We’ve known for some time that Prince William and his wife Kate, the Duchess of Cambridge, have star power. Not surprisingly that has carried through and multiplied with the birth of their first child this week.
Brits are agog over the arrival; surveys reveal a majority of them quite happy with the monarchy.
And elsewhere in the Commonwealth – no doubt even here in Canada where the idea of a British monarch as official head of state is divisive, the birth of the yet-unnamed third in line to the throne will be enough to titillate even the on-again, off-again royal watcher.
In Atlantic Canada the sentiment for the royal family is marginally higher. Local stores can be seen putting up window displays to mark the occasion.
Joyous to be sure, but for those seeking an excuse to analyze the relationship this country has with the monarchy, it’s easy to think back a few decades when members of the royal family had tongues wagging the wrong way.
William and Kate have gone a long way toward turning that around – with their attraction as celebrities and their much less staid image compared to generations preceding them.
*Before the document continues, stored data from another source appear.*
Lemma same_cleanupRemove c : (forall o, c <> RemoveOperation o) -> Frame same (cleanupRemove c).
Proof.
  intros Hc. apply frame_keeps. intros s. unfold cleanupRemove. repeat keeps_step. destruct a as [e l].
  match goal with H : _ = Some (e, l) |- _ => rename H into Hr end.
  destruct (cleanupPosition c _) as [k|] eqn:Ek; [|done]. simpl in Hr.
  apply cleanupPosition_spec in Ek as (e'&He&Hk). destruct (heapRemove_spec cleanupLess _ k e' He) as (l'&E1&Hp).
  rewrite E1 in Hr. injection Hr as -> ->. apply keeps_modify_last. split; try reflexivity; [|done].
  symmetry. apply (omap_perm_same _ e); [|done]. unfold removedOperation. destruct (callback e); try done.
  by destruct c; try done; destruct (Hc o0).
Qed.

#[export] Instance same_markWorkerTerminating w : Frame same (markWorkerTerminating w).
Proof.
  apply frame_keeps. intros s. unfold markWorkerTerminating. keeps_step.
  by eapply keeps_putWorker_last.
Qed.

#[export] Instance same_enqueueWorker w : Frame same (enqueueWorker w).
Proof.
  apply frame_keeps. intros s. unfold enqueueWorker. do 3 keeps_step. keeps_step; [apply keeps_panic|].
  apply keeps_newId. intros s1 Hs1 ->.
  eapply keeps_putWorker; [eassumption|reflexivity|]. intros s2 _ ->. repeat keeps_step.
  apply frame_forEach; [apply _|]. intros j. destruct (parentInvocation j); [|apply _].
  apply frame_keeps. intros s'. repeat keeps_step.
Qed.
End kept.
(** The lock is held from then on. *)
Lemma wp_enter s t : wp (enter cfg t) (fun _ s' => stays s s' /\ locked s' = true) (fun s' => stays s s' /\ locked s' = true) s.
Proof.
  unfold wp, enter. destruct (locked s); [done|]. set (s1 := s <| locked := true |>).
  assert (stays s s1) as H1 by (by apply stays_stores). destruct (Z.gtb_spec t (now s1)) as [Hgt|]; [|by split].
  set (s2 := s1 <| now := t |>). assert (stays s s2) as H2.
  { split; try done; [change (now s <= t); change (now s1) with (now s) in Hgt; lia|]. intros p pq' Hp. right. by exists pq'. }
  pose proof (stays_cleanupRun (cleanupFuel s2) t s2) as H. unfold wp in H. destruct (cleanupRun cfg (cleanupFuel s2) t s2) as [[a|e| |] s3]; try done;
    destruct H as (H3&L3&_); (split; [by transitivity s2|exact L3]).
Qed.

#[export] Instance stays_enter t : FailFrame stays (enter cfg t).
Proof. intros s. eapply wp_mono; [apply wp_enter|by intros _ s' [H _]|by intros s' [H _]]. Qed.

Lemma stays_unlock s s' : stays s s' -> stays s (s' <| locked := false |>).
Proof. intros H. transitivity s'; [done|by apply stays_stores]. Qed.

(** What a call achieves while it holds the lock. *)
Lemma wp_critical {A} t (m : M A) Q F s :
  (forall s1, stays s s1 -> wp m (fun a s' => Q a (s' <| locked := false |>)) (fun s' => F (s' <| locked := false |>)) s1) ->
  (forall s1, stays s s1 -> F s1) -> wp (critical cfg t m) Q F s.
Proof.
  intros Hm HF. unfold wp, critical. pose proof (wp_enter s t) as He. unfold wp in He.
  destruct (enter cfg t s) as [[[]|e| |] s1]; try done; [|by apply HF, He].
  specialize (Hm s1 (proj1 He)). unfold wp in Hm. by destruct (m s1) as [[a|e| |] s2].
Qed.

#[export] Instance stays_critical {A} t (m : M A) : Stays m -> FailFrame stays (critical cfg t m).
Proof.
  intros Hm s. apply wp_critical; [|done]. intros s1 H1.
  apply (wp_failFrame staysLocked m); intros; apply stays_unlock; transitivity s1; firstorder.
Qed.

#[export] Instance stays_wrapError {A} c (m : M A) : Stays m -> Stays (wrapError c m).
Proof. apply failFrame_wrapError. Qed.
(** A queued task is assigned to a worker. *)
Lemma wp_assignQueuedTask D U G R s0 s w t n tv :
  ok D U G R s0 s -> vTasks (viewOf s) !! t = Some tv -> tvInFlight tv = true ->
  wp (assignQueuedTask w t n) (fun _ s' => ok D U G R s0 s' /\
    vTasks (viewOf s') !! t = Some (tv <| tvWorker := Some w |>)) (fun _ => False) s.
Proof.
  intros Hok Ht Hf. unfold assignQueuedTask. apply wp_bind.
  eapply wp_mono; [apply wp_assignUnqueuedTask| |done]. intros _ s1 (tv'&Ht'&Hw&Htw&Hs1&HQ1). cbv beta.
  rewrite Ht in Ht'. injection Ht' as <-. pose proof Hok as (L&_&_).
  assert (vTasks (viewOf s1) !! t = Some (tv <| tvWorker := Some w |>)) as Ht1
    by (rewrite (similar_tasks _ _ Hs1); apply lookup_insert_eq).
  apply wp_bind, wp_deref. intros tk1 Htk1. rewrite taskOperations_core.
  rewrite (view_task _ _ _ Htk1) in Ht1. apply Some_inj in Ht1. rewrite Ht1.
  change (operationsOf (tv <| tvWorker := Some w |>)) with (operationsOf tv).
  destruct (life_queuesGood _ _ _ _ _ L) as [HN Hg].
  apply wp_bind. eapply wp_mono; [apply wp_removeQueuedAll| |done].
  { split; [intros i; rewrite (similar_queue _ _ Hs1 i); apply HN|]. intros i o.
    rewrite (similar_queue _ _ Hs1 i), (similar_operations _ _ Hs1). apply Hg. }
  intros _ s2 (Q&HNQ&HQ&Hs2&HQ2). cbv beta. set (v2 := (viewOf s) <| vQueue := Q |>).
  assert (life D (U ∪ list_to_set (operationsOf tv)) G R v2) as L2.
  { apply life_dequeue; [done|done|]. intros i o. rewrite HQ. rewrite (similar_queue _ _ Hs1 i). done. }
  assert (ok D U G R s0 s2 /\ vTasks (viewOf s2) !! t = Some (tv <| tvWorker := Some w |>)) as [Hok2 Ht2].
  { split; [|rewrite (similar_tasks _ _ Hs2); change (vTasks (viewOf s1) !! t = Some (tv <| tvWorker := Some w |>));
             rewrite (similar_tasks _ _ Hs1); apply lookup_insert_eq].
    apply (ok_step D U G R D U G R s0 s s2 (assignView w t tv v2)); [done|..].
    - apply (life_assign D (U ∪ list_to_set (operationsOf tv))); try done.
      + intros i o Ho Hq. apply HQ in Hq as [_ Hq]. apply Hq, operationsOf_spec. by exists i.
      + set_solver.
      + intros o Ho Hn. apply operationsOf_spec. set_solver.
    - transitivity v2; [apply stable_setQueue|]. by apply (stable_setTask X v2 t tv).
    - destruct Hs1 as [H1 H2 H3 H4 H5 H6 H7 H8]. destruct Hs2 as [H1' H2' H3' H4' H5' H6' H7' H8'].
      split; [exact (eq_trans H1' H1)|exact (eq_trans H2' H2)|exact (eq_trans H3' H3)|exact (eq_trans H4' H4)|
        exact (eq_trans H5' H5)|exact H6'|exact (Permutation_trans H7' H7)|exact (Nat.le_trans _ _ _ H8 H8')].
    - auto. }
  eapply wp_mono; [by apply (wp_ok _ D U G R s0)| |done]. intros _ s3 [Hok3 Hs3]. split; [done|].
  by apply (same_task_view s2).
Qed.
(** ** The cleanup queue and the lock *)

#[export] Instance good_cleanupRun fuel t : Good X (cleanupRun cfg fuel t).
Proof.
  induction fuel as [|fuel IH]; cbn [cleanupRun]; [apply _|]. intros s0 s Hok. apply wp_bind, wp_gets.
  destruct (cleanupQueue s) as [|e l] eqn:Eq; [by apply wp_ret|].
  destruct (timestamp e >? t); [by apply wp_ret|]. apply wp_bind, wp_deref. intros [e' l'] Hpop.
  destruct (heapPop_spec cleanupLess (e :: l) e eq_refl) as (l1&E1&Hp). rewrite E1 in Hpop. injection Hpop as <- <-.
  apply wp_bind, wp_modify, wp_bind.
  assert (cleanupOperations s ≡ₚ omap removedOperation (e :: l1)) as Hc by (unfold cleanupOperations; by rewrite Eq, Hp).
  assert (forall m : M unit, Good X m -> removedOperation e = None ->
    wp m (fun _ s' => good X s0 s') (fun s' => good X s0 s') (s <| cleanupQueue := l1 |>)) as Hother.
  { intros m Hm He. apply Hm. eapply ok_same; [exact Hok|].
    split; try reflexivity; [|done]. change (omap removedOperation l1 ≡ₚ cleanupOperations s).
    rewrite Hc. simpl. by rewrite He. }
  apply (wp_mono _ (fun _ s' => good X s0 s') _ (fun s' => good X s0 s')); [|by intros _ s1 H1; apply IH|done].
  destruct (callback e) as [o|q k time|q] eqn:Ecb; cbn [runCleanup].
  - eapply wp_mono; [apply (wp_operationRemove s0 s o l1 (omap removedOperation l1)); try done|done|done].
    rewrite Hc. simpl. unfold removedOperation at 1. by rewrite Ecb.
  - apply Hother; [apply _|]. unfold removedOperation. by rewrite Ecb.
  - apply Hother; [apply _|]. unfold removedOperation. by rewrite Ecb.
Qed.

Lemma good_locked b s0 s : good X s0 s -> good X s0 (s <| locked := b |>).
Proof. intros Hok. eapply ok_same; [exact Hok|]. stores. Qed.

#[export] Instance good_enter t : Good X (enter cfg t).
Proof.
  intros s0 s Hok. unfold wp, enter. destruct (locked s); [done|].
  match goal with |- context[t >? now ?x] => set (s1 := x) end.
  assert (good X s0 s1) as Hok1 by (by apply good_locked). destruct (t >? now s1); [|done].
  apply (good_cleanupRun (cleanupFuel (s1 <| now := t |>)) t). eapply ok_same; [exact Hok1|]. stores.
Qed.

#[export] Instance good_leave : Good X leave.
Proof. intros s0 s Hok. by apply wp_modify, good_locked. Qed.

#[export] Instance good_critical {A} t (m : M A) : Good X m -> Good X (critical cfg t m).
Proof.
  intros Hm s0 s Hok. unfold wp, critical. pose proof (good_enter t s0 s Hok) as He. unfold wp in He.
  destruct (enter cfg t s) as [[[]|e| |] s1]; try done. specialize (Hm s0 s1 He). unfold wp in Hm.
  destruct (m s1) as [[a|e| |] s2]; try done; by apply good_locked.
Qed.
So, there are plenty of best wishes for this third in line. Second, of course is his father, and first is his grandfather, Prince Charles. That suggests a long time to wait and see how people feel when this young fellow is ready to take the royal perch – or whether, in this country at least, the anti-monarchist forces finally have their day.
In the meantime, perhaps those who ascend to the throne will find ways to make the monarchy a bit more relevant. They can’t take sides on political issues in a democratic country, but could do more to provide inspiration on topics of universal interest. The position has changed radically over the centuries and is likely to change more to keep with the times.